### Problem to solve
In the records below, find the line holding "sample_inverted_finder = Some" and the line holding "let req' := hiredFlowRequisition". Set down both, with every line between them, exactly.

### Information given
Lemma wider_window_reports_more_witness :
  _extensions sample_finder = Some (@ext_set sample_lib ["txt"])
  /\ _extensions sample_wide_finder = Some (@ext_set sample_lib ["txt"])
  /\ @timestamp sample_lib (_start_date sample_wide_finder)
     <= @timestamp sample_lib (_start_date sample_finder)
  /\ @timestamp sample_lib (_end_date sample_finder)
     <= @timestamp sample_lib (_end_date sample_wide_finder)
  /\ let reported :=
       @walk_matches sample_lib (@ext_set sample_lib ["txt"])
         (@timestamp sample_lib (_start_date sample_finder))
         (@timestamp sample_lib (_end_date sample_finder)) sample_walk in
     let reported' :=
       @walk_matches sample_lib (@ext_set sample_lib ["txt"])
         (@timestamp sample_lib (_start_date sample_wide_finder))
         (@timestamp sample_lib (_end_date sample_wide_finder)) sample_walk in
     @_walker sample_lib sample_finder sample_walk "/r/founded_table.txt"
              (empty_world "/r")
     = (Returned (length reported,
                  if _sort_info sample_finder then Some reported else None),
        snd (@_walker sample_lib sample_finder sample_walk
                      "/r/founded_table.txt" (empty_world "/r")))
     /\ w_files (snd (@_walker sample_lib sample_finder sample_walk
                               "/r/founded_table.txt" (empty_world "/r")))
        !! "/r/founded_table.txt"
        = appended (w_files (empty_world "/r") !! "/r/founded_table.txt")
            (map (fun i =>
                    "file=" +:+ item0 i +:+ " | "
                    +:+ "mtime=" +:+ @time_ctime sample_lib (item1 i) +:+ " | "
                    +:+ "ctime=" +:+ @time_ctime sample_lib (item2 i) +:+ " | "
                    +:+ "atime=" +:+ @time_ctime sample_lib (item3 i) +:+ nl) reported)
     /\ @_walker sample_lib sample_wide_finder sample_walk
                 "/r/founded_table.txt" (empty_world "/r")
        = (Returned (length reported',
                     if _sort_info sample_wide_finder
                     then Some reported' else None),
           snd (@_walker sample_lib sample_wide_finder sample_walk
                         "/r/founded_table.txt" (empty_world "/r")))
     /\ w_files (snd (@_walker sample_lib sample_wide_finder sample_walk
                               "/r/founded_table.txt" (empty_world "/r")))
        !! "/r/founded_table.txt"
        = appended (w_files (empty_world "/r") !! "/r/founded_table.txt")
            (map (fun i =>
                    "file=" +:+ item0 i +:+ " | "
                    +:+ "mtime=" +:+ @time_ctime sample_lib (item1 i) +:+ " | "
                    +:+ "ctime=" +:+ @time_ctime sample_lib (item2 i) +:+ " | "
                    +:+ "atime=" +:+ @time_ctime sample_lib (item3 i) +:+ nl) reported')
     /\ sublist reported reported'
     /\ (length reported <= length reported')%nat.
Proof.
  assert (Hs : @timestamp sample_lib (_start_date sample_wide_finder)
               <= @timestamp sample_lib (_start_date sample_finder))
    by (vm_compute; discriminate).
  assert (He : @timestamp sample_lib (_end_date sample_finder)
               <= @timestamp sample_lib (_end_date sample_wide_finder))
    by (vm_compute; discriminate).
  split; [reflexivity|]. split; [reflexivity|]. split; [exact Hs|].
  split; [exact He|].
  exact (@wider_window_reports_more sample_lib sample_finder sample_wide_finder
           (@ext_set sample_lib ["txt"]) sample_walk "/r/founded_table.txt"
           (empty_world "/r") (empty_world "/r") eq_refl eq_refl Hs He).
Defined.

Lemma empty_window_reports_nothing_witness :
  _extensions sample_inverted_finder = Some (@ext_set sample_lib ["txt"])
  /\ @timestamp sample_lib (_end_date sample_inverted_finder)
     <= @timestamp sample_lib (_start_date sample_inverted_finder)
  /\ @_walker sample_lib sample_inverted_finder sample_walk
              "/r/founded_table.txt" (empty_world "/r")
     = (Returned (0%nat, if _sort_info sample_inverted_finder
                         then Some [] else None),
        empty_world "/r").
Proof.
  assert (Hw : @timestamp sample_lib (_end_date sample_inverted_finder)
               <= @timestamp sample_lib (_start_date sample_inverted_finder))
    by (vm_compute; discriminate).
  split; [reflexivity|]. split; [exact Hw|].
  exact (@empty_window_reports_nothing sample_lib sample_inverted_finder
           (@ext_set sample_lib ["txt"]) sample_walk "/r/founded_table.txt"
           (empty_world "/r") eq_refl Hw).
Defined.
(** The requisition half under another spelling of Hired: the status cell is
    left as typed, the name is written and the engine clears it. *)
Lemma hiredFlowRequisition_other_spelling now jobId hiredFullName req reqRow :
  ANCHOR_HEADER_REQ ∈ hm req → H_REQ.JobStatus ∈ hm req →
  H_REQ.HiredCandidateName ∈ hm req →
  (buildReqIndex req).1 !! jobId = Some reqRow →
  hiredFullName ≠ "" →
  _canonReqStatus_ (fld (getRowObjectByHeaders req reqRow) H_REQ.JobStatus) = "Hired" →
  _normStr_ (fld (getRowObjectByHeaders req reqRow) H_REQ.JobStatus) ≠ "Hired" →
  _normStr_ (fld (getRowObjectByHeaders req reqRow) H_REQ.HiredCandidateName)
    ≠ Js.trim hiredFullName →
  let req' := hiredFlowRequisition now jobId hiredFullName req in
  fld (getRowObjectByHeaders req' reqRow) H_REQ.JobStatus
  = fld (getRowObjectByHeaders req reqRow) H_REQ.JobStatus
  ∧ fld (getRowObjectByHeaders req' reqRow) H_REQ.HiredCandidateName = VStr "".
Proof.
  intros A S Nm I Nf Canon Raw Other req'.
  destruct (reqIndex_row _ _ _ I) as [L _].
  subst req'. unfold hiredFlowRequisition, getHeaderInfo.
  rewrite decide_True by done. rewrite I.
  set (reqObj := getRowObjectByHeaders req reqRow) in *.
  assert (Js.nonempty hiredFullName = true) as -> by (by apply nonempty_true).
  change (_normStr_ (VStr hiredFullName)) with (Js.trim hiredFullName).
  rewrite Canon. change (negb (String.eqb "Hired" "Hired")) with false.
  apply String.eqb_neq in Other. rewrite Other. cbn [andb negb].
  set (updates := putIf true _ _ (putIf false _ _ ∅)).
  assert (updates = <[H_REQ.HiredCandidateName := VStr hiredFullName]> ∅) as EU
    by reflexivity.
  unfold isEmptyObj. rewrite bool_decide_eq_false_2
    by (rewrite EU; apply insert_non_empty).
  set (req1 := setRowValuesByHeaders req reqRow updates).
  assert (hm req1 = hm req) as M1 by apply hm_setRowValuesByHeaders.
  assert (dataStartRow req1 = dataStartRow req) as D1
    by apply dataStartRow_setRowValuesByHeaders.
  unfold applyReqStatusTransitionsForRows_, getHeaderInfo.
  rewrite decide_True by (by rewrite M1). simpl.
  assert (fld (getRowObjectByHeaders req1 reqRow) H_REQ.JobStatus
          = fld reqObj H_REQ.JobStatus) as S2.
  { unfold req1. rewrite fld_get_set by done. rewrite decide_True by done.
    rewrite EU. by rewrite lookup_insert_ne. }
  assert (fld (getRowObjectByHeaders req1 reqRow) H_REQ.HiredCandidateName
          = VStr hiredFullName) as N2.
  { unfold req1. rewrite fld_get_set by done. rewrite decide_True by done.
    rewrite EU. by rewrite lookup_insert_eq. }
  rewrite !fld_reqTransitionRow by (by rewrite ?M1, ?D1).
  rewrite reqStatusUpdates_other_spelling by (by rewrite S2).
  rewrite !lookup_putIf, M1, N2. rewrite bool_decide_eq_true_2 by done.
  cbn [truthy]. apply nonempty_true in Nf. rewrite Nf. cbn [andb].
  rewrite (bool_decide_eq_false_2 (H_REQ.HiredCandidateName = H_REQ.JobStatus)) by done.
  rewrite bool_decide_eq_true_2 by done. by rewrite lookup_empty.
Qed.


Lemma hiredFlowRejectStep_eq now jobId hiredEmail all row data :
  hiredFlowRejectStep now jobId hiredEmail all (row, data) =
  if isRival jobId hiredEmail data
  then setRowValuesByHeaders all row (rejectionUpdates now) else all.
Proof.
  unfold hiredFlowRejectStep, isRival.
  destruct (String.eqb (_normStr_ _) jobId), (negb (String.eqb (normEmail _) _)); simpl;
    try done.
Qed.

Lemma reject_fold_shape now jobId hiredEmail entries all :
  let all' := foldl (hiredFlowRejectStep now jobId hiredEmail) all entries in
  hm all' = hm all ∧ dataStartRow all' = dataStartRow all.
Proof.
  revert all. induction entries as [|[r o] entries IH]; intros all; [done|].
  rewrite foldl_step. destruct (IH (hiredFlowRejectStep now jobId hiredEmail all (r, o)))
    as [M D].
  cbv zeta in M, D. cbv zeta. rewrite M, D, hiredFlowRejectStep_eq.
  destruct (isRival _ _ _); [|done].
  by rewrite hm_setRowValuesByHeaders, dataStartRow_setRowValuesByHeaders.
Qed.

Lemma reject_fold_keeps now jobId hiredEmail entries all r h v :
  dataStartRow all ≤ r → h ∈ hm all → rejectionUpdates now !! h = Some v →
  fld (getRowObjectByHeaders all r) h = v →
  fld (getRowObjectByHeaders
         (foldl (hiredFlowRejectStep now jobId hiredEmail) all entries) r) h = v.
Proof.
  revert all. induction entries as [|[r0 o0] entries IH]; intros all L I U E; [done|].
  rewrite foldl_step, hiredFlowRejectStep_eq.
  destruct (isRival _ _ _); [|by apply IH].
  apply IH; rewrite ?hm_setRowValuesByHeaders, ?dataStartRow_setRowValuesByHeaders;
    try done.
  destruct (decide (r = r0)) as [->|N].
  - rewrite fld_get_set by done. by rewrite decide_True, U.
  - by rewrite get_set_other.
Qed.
...
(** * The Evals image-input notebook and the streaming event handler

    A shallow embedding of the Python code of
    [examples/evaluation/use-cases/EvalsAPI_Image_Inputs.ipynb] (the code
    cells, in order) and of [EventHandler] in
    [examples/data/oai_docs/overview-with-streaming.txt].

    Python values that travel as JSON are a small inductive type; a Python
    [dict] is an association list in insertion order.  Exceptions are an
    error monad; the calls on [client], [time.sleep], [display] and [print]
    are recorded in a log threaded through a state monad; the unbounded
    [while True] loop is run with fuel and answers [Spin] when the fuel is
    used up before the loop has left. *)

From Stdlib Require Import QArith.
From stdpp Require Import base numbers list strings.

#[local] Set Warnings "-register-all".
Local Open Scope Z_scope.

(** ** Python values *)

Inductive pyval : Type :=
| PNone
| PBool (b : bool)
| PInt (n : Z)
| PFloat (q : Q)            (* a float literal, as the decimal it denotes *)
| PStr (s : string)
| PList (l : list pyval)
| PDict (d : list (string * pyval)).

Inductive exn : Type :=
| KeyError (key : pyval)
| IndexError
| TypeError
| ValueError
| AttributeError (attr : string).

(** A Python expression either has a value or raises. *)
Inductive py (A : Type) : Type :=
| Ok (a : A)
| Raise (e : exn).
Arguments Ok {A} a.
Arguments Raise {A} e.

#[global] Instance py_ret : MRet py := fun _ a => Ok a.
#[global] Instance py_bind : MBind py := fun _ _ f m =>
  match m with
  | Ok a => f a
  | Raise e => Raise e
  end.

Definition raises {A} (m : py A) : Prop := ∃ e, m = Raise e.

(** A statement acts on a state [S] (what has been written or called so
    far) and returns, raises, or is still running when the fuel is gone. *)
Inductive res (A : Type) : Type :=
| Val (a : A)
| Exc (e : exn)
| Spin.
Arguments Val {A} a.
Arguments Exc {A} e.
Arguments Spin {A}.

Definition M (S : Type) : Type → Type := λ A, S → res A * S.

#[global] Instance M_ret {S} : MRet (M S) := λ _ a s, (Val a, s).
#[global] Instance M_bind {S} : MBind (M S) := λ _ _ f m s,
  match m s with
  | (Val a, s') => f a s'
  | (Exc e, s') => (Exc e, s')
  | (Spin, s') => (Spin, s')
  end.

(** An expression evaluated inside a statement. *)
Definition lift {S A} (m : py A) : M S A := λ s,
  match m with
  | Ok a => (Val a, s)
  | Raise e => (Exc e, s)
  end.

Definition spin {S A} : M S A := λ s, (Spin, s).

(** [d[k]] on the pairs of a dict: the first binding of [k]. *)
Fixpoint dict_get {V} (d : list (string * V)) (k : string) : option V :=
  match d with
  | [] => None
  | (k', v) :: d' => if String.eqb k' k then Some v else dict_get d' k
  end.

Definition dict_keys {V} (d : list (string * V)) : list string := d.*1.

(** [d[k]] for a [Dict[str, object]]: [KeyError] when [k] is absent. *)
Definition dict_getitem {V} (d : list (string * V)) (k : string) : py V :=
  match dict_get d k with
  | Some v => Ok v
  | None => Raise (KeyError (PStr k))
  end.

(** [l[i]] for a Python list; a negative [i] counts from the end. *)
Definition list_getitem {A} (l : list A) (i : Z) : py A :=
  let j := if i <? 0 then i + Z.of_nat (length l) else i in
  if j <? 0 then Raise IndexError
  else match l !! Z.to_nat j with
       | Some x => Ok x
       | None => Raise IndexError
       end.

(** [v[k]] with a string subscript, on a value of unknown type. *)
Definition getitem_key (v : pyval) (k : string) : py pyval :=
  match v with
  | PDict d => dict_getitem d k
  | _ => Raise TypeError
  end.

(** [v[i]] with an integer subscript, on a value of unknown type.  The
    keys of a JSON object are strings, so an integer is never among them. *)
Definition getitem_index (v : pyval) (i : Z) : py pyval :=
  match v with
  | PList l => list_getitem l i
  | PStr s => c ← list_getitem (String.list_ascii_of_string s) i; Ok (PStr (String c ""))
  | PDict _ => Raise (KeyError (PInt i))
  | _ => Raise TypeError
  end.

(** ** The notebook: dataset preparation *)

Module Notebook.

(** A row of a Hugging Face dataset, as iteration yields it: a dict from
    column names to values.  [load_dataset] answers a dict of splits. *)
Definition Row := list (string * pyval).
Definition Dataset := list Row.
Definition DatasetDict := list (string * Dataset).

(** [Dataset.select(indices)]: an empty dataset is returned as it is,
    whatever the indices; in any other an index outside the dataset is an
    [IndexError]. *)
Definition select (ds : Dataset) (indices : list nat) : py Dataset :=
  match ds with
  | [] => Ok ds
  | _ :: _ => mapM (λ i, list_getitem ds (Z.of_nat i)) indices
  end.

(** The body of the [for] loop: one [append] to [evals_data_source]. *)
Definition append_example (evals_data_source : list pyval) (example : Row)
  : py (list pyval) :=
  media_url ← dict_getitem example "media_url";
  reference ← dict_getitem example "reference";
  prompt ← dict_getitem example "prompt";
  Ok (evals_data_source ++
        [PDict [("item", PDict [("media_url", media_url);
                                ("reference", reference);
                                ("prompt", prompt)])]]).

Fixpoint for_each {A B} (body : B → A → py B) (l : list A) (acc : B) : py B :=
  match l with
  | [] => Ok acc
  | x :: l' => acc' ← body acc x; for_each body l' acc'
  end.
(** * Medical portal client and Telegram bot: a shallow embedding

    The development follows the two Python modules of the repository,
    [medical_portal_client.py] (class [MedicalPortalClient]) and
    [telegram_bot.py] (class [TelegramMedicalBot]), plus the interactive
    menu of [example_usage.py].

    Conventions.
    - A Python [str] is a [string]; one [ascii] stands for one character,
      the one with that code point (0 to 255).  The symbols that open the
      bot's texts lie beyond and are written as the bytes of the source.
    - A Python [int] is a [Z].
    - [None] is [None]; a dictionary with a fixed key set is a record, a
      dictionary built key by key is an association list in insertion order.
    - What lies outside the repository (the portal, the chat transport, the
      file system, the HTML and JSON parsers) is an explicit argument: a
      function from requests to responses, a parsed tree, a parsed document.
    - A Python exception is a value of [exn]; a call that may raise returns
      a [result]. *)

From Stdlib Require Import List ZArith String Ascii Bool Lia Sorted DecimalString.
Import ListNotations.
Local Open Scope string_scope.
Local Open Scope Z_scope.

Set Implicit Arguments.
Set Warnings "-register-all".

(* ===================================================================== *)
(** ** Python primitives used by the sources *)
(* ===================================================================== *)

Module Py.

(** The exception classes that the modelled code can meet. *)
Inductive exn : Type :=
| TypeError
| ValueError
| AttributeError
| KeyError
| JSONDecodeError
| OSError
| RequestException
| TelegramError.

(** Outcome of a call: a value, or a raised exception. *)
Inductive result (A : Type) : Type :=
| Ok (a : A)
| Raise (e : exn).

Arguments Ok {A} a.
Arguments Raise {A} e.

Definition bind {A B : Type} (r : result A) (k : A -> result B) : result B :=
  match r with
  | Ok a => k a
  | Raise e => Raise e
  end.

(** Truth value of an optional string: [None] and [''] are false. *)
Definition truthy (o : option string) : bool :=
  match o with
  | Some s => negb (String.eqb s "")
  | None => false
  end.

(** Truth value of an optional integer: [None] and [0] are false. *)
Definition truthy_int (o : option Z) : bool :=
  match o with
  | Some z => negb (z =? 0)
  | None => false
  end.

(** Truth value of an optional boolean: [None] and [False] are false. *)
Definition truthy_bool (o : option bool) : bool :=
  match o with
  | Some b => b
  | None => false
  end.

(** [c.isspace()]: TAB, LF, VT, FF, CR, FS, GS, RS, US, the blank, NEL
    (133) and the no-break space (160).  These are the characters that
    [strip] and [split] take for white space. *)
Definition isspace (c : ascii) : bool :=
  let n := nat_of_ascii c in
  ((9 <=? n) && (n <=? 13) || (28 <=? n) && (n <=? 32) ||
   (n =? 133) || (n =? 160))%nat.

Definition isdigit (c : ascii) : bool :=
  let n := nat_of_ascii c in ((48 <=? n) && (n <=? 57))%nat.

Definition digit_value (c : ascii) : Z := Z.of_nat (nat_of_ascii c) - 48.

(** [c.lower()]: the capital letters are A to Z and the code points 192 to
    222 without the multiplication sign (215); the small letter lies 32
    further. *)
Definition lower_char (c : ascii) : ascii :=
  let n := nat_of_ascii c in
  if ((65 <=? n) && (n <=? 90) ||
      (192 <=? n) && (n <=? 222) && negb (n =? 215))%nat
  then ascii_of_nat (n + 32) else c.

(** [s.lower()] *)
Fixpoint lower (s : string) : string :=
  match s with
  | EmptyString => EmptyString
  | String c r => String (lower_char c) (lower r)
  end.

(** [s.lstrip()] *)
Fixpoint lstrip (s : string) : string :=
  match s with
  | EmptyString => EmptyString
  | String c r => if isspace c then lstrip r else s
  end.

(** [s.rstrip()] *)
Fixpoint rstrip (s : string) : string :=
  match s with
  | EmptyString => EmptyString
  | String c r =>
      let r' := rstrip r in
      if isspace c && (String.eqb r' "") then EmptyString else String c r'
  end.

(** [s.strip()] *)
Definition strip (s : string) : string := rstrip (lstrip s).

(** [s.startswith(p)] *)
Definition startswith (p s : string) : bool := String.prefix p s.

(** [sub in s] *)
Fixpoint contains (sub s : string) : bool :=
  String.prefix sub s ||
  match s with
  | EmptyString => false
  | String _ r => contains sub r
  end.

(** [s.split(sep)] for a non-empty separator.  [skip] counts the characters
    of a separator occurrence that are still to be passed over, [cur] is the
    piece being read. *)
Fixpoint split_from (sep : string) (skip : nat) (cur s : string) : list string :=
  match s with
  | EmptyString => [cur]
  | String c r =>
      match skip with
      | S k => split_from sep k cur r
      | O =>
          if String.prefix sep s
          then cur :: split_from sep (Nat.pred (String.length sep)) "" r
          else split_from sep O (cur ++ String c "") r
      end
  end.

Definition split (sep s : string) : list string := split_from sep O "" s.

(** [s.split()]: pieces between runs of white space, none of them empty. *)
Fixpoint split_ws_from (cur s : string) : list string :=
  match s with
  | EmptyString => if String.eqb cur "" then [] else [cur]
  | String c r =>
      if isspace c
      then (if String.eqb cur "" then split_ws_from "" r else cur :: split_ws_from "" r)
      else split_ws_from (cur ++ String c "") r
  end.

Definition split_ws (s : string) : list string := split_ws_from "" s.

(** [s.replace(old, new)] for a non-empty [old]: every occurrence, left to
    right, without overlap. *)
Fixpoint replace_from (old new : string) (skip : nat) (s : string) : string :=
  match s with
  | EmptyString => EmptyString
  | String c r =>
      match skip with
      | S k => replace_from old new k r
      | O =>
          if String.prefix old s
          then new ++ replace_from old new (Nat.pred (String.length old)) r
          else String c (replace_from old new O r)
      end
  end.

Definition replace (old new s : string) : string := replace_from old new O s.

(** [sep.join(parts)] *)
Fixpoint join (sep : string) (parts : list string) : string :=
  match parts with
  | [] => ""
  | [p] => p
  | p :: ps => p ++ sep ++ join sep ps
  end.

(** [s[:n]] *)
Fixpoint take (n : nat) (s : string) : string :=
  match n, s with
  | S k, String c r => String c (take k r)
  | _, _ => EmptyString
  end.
* * *
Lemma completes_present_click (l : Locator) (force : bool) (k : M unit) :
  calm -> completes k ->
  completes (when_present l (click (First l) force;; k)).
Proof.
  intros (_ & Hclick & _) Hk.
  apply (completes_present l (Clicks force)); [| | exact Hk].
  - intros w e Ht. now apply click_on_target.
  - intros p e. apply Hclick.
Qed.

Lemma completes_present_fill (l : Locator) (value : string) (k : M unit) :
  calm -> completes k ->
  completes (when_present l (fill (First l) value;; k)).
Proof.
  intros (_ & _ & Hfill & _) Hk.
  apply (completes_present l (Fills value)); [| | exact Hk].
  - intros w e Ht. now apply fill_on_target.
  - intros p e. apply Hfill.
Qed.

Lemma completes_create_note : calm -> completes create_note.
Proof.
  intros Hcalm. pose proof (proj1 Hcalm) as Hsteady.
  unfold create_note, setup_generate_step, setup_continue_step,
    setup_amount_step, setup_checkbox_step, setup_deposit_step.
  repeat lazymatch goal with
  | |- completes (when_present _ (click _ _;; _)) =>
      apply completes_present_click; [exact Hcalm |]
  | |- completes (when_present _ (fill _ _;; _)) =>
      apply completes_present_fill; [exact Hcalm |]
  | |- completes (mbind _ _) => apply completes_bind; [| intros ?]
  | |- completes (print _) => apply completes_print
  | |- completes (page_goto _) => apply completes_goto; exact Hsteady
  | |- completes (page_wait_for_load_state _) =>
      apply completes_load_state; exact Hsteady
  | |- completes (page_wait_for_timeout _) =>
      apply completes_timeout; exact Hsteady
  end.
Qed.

### Expected output
  _extensions sample_inverted_finder = Some (@ext_set sample_lib ["txt"])
  /\ @timestamp sample_lib (_end_date sample_inverted_finder)
     <= @timestamp sample_lib (_start_date sample_inverted_finder)
  /\ @_walker sample_lib sample_inverted_finder sample_walk
              "/r/founded_table.txt" (empty_world "/r")
     = (Returned (0%nat, if _sort_info sample_inverted_finder
                         then Some [] else None),
        empty_world "/r").
Proof.
  assert (Hw : @timestamp sample_lib (_end_date sample_inverted_finder)
               <= @timestamp sample_lib (_start_date sample_inverted_finder))
    by (vm_compute; discriminate).
  split; [reflexivity|]. split; [exact Hw|].
  exact (@empty_window_reports_nothing sample_lib sample_inverted_finder
           (@ext_set sample_lib ["txt"]) sample_walk "/r/founded_table.txt"
           (empty_world "/r") eq_refl Hw).
Defined.
(** The requisition half under another spelling of Hired: the status cell is
    left as typed, the name is written and the engine clears it. *)
Lemma hiredFlowRequisition_other_spelling now jobId hiredFullName req reqRow :
  ANCHOR_HEADER_REQ ∈ hm req → H_REQ.JobStatus ∈ hm req →
  H_REQ.HiredCandidateName ∈ hm req →
  (buildReqIndex req).1 !! jobId = Some reqRow →
  hiredFullName ≠ "" →
  _canonReqStatus_ (fld (getRowObjectByHeaders req reqRow) H_REQ.JobStatus) = "Hired" →
  _normStr_ (fld (getRowObjectByHeaders req reqRow) H_REQ.JobStatus) ≠ "Hired" →
  _normStr_ (fld (getRowObjectByHeaders req reqRow) H_REQ.HiredCandidateName)
    ≠ Js.trim hiredFullName →
  let req' := hiredFlowRequisition now jobId hiredFullName req in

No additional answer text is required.